Being self cast in the role of victim allows the drama addict to take centre stage, sure, but ultimately it's a boring and disempowering role because nothing changes.
The amazing screenwriter Nora Ephron, who wrote Silkwood, When Harry met Sally and many other greats said this most perfectly: "Above all, be the heroine of your life, not the victim."
Spot on Nora. We have a golden opportunity to recast ourselves as the heroine (or hero) of our own story. And tell the story just once more, to ourselves, and ask the following questions:
1.How does this situation make me feel? (Not what emotions am I trying to elicit in others that make me feel better).

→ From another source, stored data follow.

(** The wire contract of a durable intent is exactly that its canonical bytes are
    those of a wire intent. *)
Lemma wire_contract_iff x :
  wire_contract_is_exact x = Ok tt
  <-> exists raw, canonical_json (JObj (intent_dump x)) = Ok raw
        /\ decode_exact_intent raw = Ok x.
Proof.
  assert (Hn : forall x, NoDup (map fst (intent_fields x))) by (intros; exact intent_keys_nodup).
  unfold wire_contract_is_exact. split.
  - intros H. apply rbind_ok in H as (raw & Hraw & H). apply rbind_ok in H as (y & Hy & H).
    apply rbind_ok in H as (again & Ha & H). apply guard_ok, bool_decide_eq_true in H.
    subst again. exists raw. split; [done|].
    pose proof (flat_unique _ (Hn x) (intent_flat x)) as Ux.
    pose proof (flat_unique _ (Hn y) (intent_flat y)) as Uy.
    pose proof (proj1 (canonical_json_injective_aux _ _ raw Ux Uy Hraw) Ha) as Hc.
    apply canon_obj_inj in Hc. unfold decode_strict in Hy.
    apply rbind_ok in Hy as (doc & Hdoc & Hy). apply rbind_ok in Hy as (? & _ & Hy).
    apply rbind_ok in Hy as (? & _ & Hy).
    pose proof (canonical_json_roundtrip_aux (intent_dump x) raw MAX_WIRE_BYTES Ux Hraw) as Hrt.
    assert (Hl : Z.of_nat (length raw) <= MAX_WIRE_BYTES).
    { unfold decode_json, decode_object in Hdoc. apply rbind_ok in Hdoc as (? & Hg%guard_ok & _). breflect. lia. }
    assert (Hv : intent_validate (intent_dump x) = Ok y).
    { transitivity (intent_validate (canon_obj (intent_dump x))).
      - symmetry. apply intent_validate_proper, flat_canon_equiv; [apply Hn|apply intent_flat].
      - rewrite <- Hy. f_equal. specialize (Hrt Hl). congruence. }
    pose proof (intent_validate_inv _ _ Hv) as ->.
    apply decode_exact_intent_iff. split_and!; [|done|done].
    unfold intent_validate in Hv. do 2 apply rbind_ok in Hv as (? & _ & Hv).
    by eapply read_egress_sound.
  - intros (raw & Hraw & (Hv & _ & Hl)%decode_exact_intent_iff). rewrite Hraw. cbn [rbind].
    rewrite (flat_model_roundtrip intent_validate intent_keys (intent_fields x) x raw
      MAX_WIRE_BYTES intent_validate_proper (Hn x) (intent_flat x) eq_refl
      (intent_required_present x) (intent_validate_dump x Hv) Hraw Hl).
    cbn [rbind]. rewrite Hraw. cbn [rbind]. apply check_true. by apply bool_decide_eq_true.
Qed.

(** ** Records *)

Definition record_valid (r : DecisionIntentRecordV1) : Prop :=
  cursor_valid (r_cursor r) /\ ref_exact (r_terminal r)
  /\ 1 <= r_observer_generation r <= MAX_UINT64
  /\ input_valid (r_input r) /\ decision_valid (r_decision r)
  /\ 0 <= r_fresh_age_ms r <= MAX_UINT64
  /\ (forall x, r_intent r = Some x -> wire_contract_is_exact x = Ok tt)
  /\ record_fields_ok r = true /\ record_bindings r = Ok tt.

Lemma opt_intent_sound k d o :
  opt_intent_field k d = Ok o -> forall x, o = Some x -> wire_contract_is_exact x = Ok tt.
Proof.
  unfold opt_intent_field. intros H x ->. destruct (get k d) as [[]|]; try done.
  apply rbind_ok in H as (y & Hy%durable_validate_sound & H). by injection H as <-.
Qed.

Lemma record_read_sound d r : record_read d = Ok r -> record_valid r.
Proof.
  unfold record_read. intros H. do 22 (apply rbind_ok in H as (? & ? & H)).
  apply rbind_ok in H as (? & Hf%guard_ok & H). apply rbind_ok in H as ([] & Hb & H).
  injection H as <-.
  repeat match goal with
  | H : int_field _ _ _ _ = Ok _ |- _ => apply int_field_range in H
  | H : cursor_validate _ = Ok _ |- _ => apply cursor_validate_sound in H
  | H : ref_validate _ = Ok _ |- _ => apply ref_validate_sound in H
  | H : input_validate _ = Ok _ |- _ => apply input_validate_sound in H
  | H : decision_validate _ = Ok _ |- _ => apply decision_validate_sound in H
  end.
  do 6 (split; [assumption|]). split; [by eapply opt_intent_sound|]. by split.
Qed.

Lemma record_keys_nodup : NoDup record_keys.
Proof. apply (bool_decide_eq_true (NoDup record_keys)). vm_compute. reflexivity. Qed.

Lemma get_canon_dump fields k :
  NoDup (map fst fields) -> get k (canon_obj (dump_of fields)) = canon <$> assoc k fields.
Proof. intros H. rewrite get_canon_obj by (by apply dump_of_nodup). by rewrite get_dump_of. Qed.

Lemma no_extra_canon keys fields :
  map fst fields = keys -> no_extra keys (canon_obj (dump_of fields)) = Ok tt.
Proof.
  intros <-. rewrite no_extra_keys. apply check_true, forallb_forall.
  intros k Hin%list_elem_of_In. apply bool_decide_eq_true, dump_of_keys.
  unfold canon_obj in Hin. rewrite (py_sort_perm key_leb), map_map in Hin. done.
Qed.
(** [_declared_length] *)
Definition declared_length (r : http_response) : result delivery_exn (option Z) :=
  match get_list (raw_headers r) (u "content-length") with
  | [] => Ok None
  | [value] =>
      guard (bool_decide (value <> []) && forallb is_digit value
             && negb (bool_decide (1 < length value)%nat && bool_decide (head value = Some 48)))
        IntentDeliveryFatal ;;*
      guard (Z.of_nat (length value) <=? INT_MAX_STR_DIGITS) (DeliveryPyError ValueError) ;;*
      let length := digits_value value in
      guard (length <=? MAX_WIRE_BYTES) IntentDeliveryFatal ;;*
      Ok (Some length)
  | _ => Err IntentDeliveryFatal
  end.

Definition retryable_status (status : Z) : bool :=
  bool_decide (status ∈ [408; 425; 429]) || ((500 <=? status) && (status <=? 599)).

Definition json_content (r : http_response) : bool :=
  bool_decide (get_list (raw_headers r) (u "content-type") = [u "application/json"]).

(** The body of a response, checked against its declared length *)
Definition bounded_body (r : http_response) (limit : Z) : result delivery_exn bytes :=
  let* declared := declared_length r in
  let* raw := read_bounded r limit in
  guard (match declared with Some n => n =? blen raw | None => true end) IntentDeliveryFatal ;;*
  Ok raw.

2. What emotions do I have about this? Am I angry? Sad? Scared? Name that feeling. Allow yourself to feel it and own it in your body. If you are sad cry, if you are angry, go for a run or punch a cushion. Allow yourself to feel what you feel. That's why they are called feelings - we feel them in our body. Let the emotion move through you. This will start to release it.
3. What do I need to do or say resolve this situation? What needs to be different? What do I want to accept - and what am I going to take responsibility to change?

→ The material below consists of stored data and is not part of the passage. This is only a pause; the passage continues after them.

(* ===== verification/ActuatorRecords.v ===== *)
(** * Actuator records

    [actions/actuator_records.py] with [ActionRecordV1] of [contracts.py]: the signed
    records of the actuator's mixed journal (rate reservations, apply attempts, action
    records), their verification against one hash chain, and the projection of the chain
    into the state of each intent.  Ed25519 is a parameter, as in [Identities].

    The five dictionaries are finite maps; the open transaction keeps its undo log as the
    code does.  Everything that fails while one payload is appended surfaces as
    [ActuatorRecordError] and leaves the projection as it was. *)

From stdpp Require Import gmap.
From S2P Require Import Prelude Sha256 CanonicalJson JsonDecode Time Ipv4 Identities Contracts.
From S2P Require Import Egress.
Local Open Scope Z_scope.
Local Open Scope agmind_scope.

(** ** [ActionRecordV1] *)

(** [ACTION_STATES] *)
Inductive action_state :=
| PROPOSED | POLICY_ADMITTED | PREPARED | APPROVED | APPLIED | VERIFIED | EXPIRED
| STALE_ABORT | REJECTED | FAILED_DIRTY | EXPIRED_UNAPPLIED.

#[export] Instance action_state_eq_dec : EqDecision action_state.
Proof. solve_decision. Defined.

Definition state_text (s : action_state) : pystr :=
  u match s with
    | PROPOSED => "PROPOSED" | POLICY_ADMITTED => "POLICY_ADMITTED" | PREPARED => "PREPARED"
    | APPROVED => "APPROVED" | APPLIED => "APPLIED" | VERIFIED => "VERIFIED"
    | EXPIRED => "EXPIRED" | STALE_ABORT => "STALE_ABORT" | REJECTED => "REJECTED"
    | FAILED_DIRTY => "FAILED_DIRTY" | EXPIRED_UNAPPLIED => "EXPIRED_UNAPPLIED"
    end%string.

Definition ACTION_STATES : list action_state :=
  [PROPOSED; POLICY_ADMITTED; PREPARED; APPROVED; APPLIED; VERIFIED; EXPIRED; STALE_ABORT;
   REJECTED; FAILED_DIRTY; EXPIRED_UNAPPLIED].

(** [state_is_valid] *)
Definition state_field (doc : document) : result py_exn action_state :=
  let* s := str_field (u "state") doc in
  of_option ValueError (List.find (fun a => bool_decide (state_text a = s)) ACTION_STATES).

Record ActionRecordV1 := mkAction {
  ar_record_id : pystr; ar_action_id : option pystr; ar_plan_id : pystr; ar_plan_hash : pystr;
  ar_state : action_state; ar_reason : pystr; ar_observed_at : pystr; ar_previous : pystr;
  ar_sha256 : pystr; ar_details : document; ar_key_id : pystr; ar_signature : pystr }.

Definition ACTION_SCHEMA : pystr := u "agmind.action-record.v1".

Definition action_fields (r : ActionRecordV1) : list (pystr * option json) :=
  [(u "schema_version", Some (JStr ACTION_SCHEMA));
   (u "record_id", Some (JStr (ar_record_id r))); (u "action_id", JStr <$> ar_action_id r);
   (u "plan_id", Some (JStr (ar_plan_id r))); (u "plan_hash", Some (JStr (ar_plan_hash r)));
   (u "state", Some (JStr (state_text (ar_state r))));
   (u "reason_code", Some (JStr (ar_reason r)));
   (u "observed_at", Some (JStr (ar_observed_at r)));
   (u "previous_record_sha256", Some (JStr (ar_previous r)));
   (u "record_sha256", Some (JStr (ar_sha256 r))); (u "details", Some (JObj (ar_details r)));
   (u "actuator_key_id", Some (JStr (ar_key_id r)));
   (u "actuator_signature", Some (JStr (ar_signature r)))].

Definition action_dump (r : ActionRecordV1) : document := dump_of (action_fields r).

Definition action_keys : list pystr :=
  map u ["schema_version"; "record_id"; "action_id"; "plan_id"; "plan_hash"; "state";
         "reason_code"; "observed_at"; "previous_record_sha256"; "record_sha256"; "details";
         "actuator_key_id"; "actuator_signature"]%string.

Definition action_required : list pystr :=
  filter (fun k => k <> u "action_id") action_keys.

(** The field validators *)
Definition action_fields_ok (r : ActionRecordV1) : bool :=
  is_prefixed_hex "ar_" 32 (ar_record_id r)
  && opt_ok (is_prefixed_hex "act_" 32) (ar_action_id r)
  && is_prefixed_hex "plan_" 32 (ar_plan_id r)
  && HEX64 (ar_plan_hash r) && HEX64 (ar_previous r) && HEX64 (ar_sha256 r)
  && short_ascii (ar_reason r) && valid_timestamp (ar_observed_at r)
  && HEX32 (ar_key_id r) && HEX128 (ar_signature r).

(** [record_hashes_match] *)
Definition record_hashes_match (r : ActionRecordV1) : result py_exn unit :=
  bounded_nested 1024 64 64 64 (JObj (ar_details r)) 1 ;;*
  let* canonical := canonical_json (JObj (ar_details r)) in
  check (Z.of_nat (length canonical) <=? 32 * 1024) ;;*
  match ar_action_id r with
  | None => Ok tt
  | Some a => let* derived := action_id (ar_plan_hash r) in check (bool_decide (a = derived))
  end ;;*
  let* expected := action_record_hash (action_dump r) in
  check (bool_decide (ar_sha256 r = expected)) ;;*
  let* identifier := action_record_id expected in
  check (bool_decide (ar_record_id r = identifier)).

(** [ActionRecordV1.model_validate(doc, strict=True)] *)
Definition action_validate (doc : document) : result py_exn ActionRecordV1 :=
  no_extra action_keys doc ;;*
  literal_field (u "schema_version") [ACTION_SCHEMA] doc ;;*
  let* record_id := str_field (u "record_id") doc in
  let* action := opt_str_field (u "action_id") doc in
  let* plan := str_field (u "plan_id") doc in
  let* hash := str_field (u "plan_hash") doc in
  let* state := state_field doc in
  let* reason := str_field (u "reason_code") doc in
  let* observed := str_field (u "observed_at") doc in
  let* previous := str_field (u "previous_record_sha256") doc in
  let* sha := str_field (u "record_sha256") doc in
  let* details := dict_field (u "details") doc in
  let* key := str_field (u "actuator_key_id") doc in
  let* signature := str_field (u "actuator_signature") doc in
  let r := mkAction record_id action plan hash state reason observed previous sha details key
    signature in
  check (action_fields_ok r) ;;* record_hashes_match r ;;* Ok r.

(** ** Rate reservations and apply attempts *)

(** [_valid_timestamp] of this module: also no trailing zero in the fraction *)
Definition valid_minimal_timestamp (value : pystr) : bool :=
  match match_timestamp value with
  | None => false
  | Some m =>
      match m_fraction m with
      | Some f => negb (bool_decide (last f = Some 48))
      | None => true
      end && valid_timestamp value
  end.

Record RateReservationV1 := mkReservation {
  rr_id : pystr; rr_intent_id : pystr; rr_intent_sha256 : pystr; rr_reserved_at : pystr;
  rr_previous : pystr; rr_sha256 : pystr; rr_key_id : pystr; rr_signature : pystr }.

Definition RESERVATION_SCHEMA : pystr := u "agmind.intent-rate-reservation.v1".

Definition reservation_fields (r : RateReservationV1) : list (pystr * option json) :=
  [(u "schema_version", Some (JStr RESERVATION_SCHEMA));
   (u "reservation_id", Some (JStr (rr_id r))); (u "intent_id", Some (JStr (rr_intent_id r)));
   (u "intent_sha256", Some (JStr (rr_intent_sha256 r)));
   (u "reserved_at", Some (JStr (rr_reserved_at r)));
   (u "previous_record_sha256", Some (JStr (rr_previous r)));
   (u "record_sha256", Some (JStr (rr_sha256 r)));
   (u "actuator_key_id", Some (JStr (rr_key_id r)));
   (u "actuator_signature", Some (JStr (rr_signature r)))].

Definition reservation_dump (r : RateReservationV1) : document := dump_of (reservation_fields r).

Definition reservation_keys : list pystr :=
  map u ["schema_version"; "reservation_id"; "intent_id"; "intent_sha256"; "reserved_at";
         "previous_record_sha256"; "record_sha256"; "actuator_key_id";
         "actuator_signature"]%string.

(** [_RateReservationV1.model_validate] *)
Definition reservation_validate (doc : document) : result py_exn RateReservationV1 :=
  no_extra reservation_keys doc ;;*
  literal_field (u "schema_version") [RESERVATION_SCHEMA] doc ;;*
  let* identifier := str_field (u "reservation_id") doc in
  let* intent := str_field (u "intent_id") doc in
  let* sha := str_field (u "intent_sha256") doc in
  let* reserved := str_field (u "reserved_at") doc in
  let* previous := str_field (u "previous_record_sha256") doc in
  let* record := str_field (u "record_sha256") doc in
  let* key := str_field (u "actuator_key_id") doc in
  let* signature := str_field (u "actuator_signature") doc in
  check (is_prefixed_hex "rr_" 32 identifier && is_prefixed_hex "int_" 32 intent
         && HEX64 sha && HEX64 previous && HEX64 record && valid_minimal_timestamp reserved
         && HEX32 key && HEX128 signature) ;;*
  Ok (mkReservation identifier intent sha reserved previous record key signature).

Record ApplyAttemptV1 := mkAttempt {
  aa_id : pystr; aa_plan_id : pystr; aa_plan_hash : pystr; aa_started_at : pystr;
  aa_boot_id : pystr; aa_boottime_ns : Z; aa_netns_inode : Z; aa_destination : pystr;
  aa_ttl : Z; aa_ruleset_sha256 : pystr; aa_previous_action : pystr; aa_previous : pystr;
  aa_sha256 : pystr; aa_key_id : pystr; aa_signature : pystr }.

Definition ATTEMPT_SCHEMA : pystr := u "agmind.apply-attempt.v1".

4. How do I intend to respect this new resolve? What am I prepared to do to keep it in place? Change job? Drop that friendship? Stop seeing my ex-partner at parties? Change social circles?
5. Do it. Drama is soluble in doing. Make the change. Stand your ground. Whatever it is you need to actually do to reduce the drama in the situation so you can move on and enjoy a coffee with a friend and talk about the great stuff in your life, or what you are enjoying or looking forward to.